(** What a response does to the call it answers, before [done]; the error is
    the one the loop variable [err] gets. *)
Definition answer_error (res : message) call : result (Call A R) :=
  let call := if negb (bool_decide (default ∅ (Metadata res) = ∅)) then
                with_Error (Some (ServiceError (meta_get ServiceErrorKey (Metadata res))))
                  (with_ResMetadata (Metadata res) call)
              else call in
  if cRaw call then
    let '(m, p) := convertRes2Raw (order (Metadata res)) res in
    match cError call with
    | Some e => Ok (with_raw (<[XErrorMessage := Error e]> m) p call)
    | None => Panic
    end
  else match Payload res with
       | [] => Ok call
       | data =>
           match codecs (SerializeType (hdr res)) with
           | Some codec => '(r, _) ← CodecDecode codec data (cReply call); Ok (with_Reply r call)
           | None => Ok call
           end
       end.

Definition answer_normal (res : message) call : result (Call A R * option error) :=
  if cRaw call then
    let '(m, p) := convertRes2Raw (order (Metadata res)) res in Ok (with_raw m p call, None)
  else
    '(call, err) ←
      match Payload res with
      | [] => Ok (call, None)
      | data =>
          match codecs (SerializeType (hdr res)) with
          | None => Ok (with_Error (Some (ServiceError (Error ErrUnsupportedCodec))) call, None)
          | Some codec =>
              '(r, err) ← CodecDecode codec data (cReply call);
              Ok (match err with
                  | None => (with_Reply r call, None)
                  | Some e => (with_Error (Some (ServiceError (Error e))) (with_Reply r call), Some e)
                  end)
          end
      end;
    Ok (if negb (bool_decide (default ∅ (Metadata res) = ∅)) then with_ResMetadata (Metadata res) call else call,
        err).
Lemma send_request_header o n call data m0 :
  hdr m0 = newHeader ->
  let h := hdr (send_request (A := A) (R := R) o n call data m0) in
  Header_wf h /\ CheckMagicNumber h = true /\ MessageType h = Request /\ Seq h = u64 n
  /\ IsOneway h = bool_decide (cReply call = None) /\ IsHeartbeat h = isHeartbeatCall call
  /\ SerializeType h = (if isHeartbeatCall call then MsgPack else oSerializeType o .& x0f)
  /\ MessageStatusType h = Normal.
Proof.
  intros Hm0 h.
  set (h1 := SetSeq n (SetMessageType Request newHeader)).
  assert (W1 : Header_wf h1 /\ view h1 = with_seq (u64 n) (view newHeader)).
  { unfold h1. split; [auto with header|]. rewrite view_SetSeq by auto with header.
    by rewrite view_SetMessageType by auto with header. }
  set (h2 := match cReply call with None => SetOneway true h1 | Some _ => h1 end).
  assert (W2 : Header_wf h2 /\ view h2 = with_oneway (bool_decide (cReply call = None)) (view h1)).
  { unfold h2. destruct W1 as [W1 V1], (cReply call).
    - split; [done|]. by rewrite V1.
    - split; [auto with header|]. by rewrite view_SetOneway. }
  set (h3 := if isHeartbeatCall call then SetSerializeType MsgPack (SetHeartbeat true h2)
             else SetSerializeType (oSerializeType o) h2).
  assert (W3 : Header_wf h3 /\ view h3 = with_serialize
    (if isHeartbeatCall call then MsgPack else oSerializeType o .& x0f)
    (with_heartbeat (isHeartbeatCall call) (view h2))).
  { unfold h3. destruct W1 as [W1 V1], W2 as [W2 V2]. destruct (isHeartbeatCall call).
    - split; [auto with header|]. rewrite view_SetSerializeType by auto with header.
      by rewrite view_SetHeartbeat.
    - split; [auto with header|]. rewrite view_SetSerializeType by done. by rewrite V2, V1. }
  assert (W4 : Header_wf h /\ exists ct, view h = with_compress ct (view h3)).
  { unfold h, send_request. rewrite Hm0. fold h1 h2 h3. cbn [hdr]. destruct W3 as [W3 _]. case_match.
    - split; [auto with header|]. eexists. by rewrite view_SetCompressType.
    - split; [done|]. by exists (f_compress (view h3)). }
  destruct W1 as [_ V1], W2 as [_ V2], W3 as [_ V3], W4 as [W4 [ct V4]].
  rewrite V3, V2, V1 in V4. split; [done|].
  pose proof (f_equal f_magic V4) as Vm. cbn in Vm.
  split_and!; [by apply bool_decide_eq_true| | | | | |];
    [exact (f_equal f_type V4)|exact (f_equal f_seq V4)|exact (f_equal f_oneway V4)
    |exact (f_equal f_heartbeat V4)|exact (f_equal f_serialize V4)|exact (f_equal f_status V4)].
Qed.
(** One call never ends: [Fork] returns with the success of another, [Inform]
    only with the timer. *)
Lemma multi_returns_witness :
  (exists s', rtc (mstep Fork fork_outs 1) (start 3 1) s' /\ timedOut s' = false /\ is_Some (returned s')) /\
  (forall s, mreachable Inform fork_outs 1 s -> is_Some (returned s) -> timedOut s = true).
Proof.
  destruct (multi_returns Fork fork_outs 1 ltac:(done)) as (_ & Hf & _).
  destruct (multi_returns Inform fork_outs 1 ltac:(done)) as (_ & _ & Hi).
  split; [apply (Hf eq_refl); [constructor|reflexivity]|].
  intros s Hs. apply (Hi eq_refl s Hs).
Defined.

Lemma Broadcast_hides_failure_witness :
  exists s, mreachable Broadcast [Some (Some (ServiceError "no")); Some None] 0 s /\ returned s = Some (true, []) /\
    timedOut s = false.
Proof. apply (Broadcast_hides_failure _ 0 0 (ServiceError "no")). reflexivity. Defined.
#####
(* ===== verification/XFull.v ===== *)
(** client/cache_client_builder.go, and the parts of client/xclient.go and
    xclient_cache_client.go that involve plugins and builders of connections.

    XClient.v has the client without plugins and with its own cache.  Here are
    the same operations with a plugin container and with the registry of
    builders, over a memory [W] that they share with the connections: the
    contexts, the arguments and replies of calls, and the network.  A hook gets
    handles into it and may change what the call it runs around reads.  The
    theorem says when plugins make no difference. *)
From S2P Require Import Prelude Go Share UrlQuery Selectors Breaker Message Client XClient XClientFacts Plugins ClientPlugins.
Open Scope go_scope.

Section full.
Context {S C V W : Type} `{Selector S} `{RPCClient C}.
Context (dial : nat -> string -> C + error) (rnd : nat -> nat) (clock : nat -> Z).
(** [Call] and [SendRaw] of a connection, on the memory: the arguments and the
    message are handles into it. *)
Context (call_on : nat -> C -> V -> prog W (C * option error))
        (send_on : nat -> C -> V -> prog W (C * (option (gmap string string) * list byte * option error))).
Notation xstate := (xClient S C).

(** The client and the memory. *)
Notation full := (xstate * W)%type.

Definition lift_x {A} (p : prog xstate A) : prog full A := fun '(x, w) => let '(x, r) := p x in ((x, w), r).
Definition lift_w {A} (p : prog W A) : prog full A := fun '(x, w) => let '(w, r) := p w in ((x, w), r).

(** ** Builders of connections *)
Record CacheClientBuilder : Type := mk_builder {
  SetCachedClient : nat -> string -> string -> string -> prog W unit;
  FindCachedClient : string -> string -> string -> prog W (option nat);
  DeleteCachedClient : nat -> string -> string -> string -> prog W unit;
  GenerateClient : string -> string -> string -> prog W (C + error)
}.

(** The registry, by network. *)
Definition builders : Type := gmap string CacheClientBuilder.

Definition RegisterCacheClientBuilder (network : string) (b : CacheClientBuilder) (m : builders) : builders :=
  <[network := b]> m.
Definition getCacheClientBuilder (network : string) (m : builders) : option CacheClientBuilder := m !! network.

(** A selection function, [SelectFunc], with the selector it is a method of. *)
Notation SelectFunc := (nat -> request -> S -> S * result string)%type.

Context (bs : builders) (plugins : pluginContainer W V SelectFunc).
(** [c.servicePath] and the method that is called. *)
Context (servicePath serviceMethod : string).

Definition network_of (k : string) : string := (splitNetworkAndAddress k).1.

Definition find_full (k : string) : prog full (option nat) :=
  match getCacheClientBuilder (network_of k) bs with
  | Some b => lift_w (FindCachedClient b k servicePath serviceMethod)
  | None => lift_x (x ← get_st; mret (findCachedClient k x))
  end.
#####
- **Required action**:
Of the entries listed above, reproduce only the lines starting at the line containing "GenerateClient : string" and ending at the line containing "Definition builders : Type". Include both, exactly as they stand.

- **Output below**:
  GenerateClient : string -> string -> string -> prog W (C + error)
}.

(** The registry, by network. *)
Definition builders : Type := gmap string CacheClientBuilder.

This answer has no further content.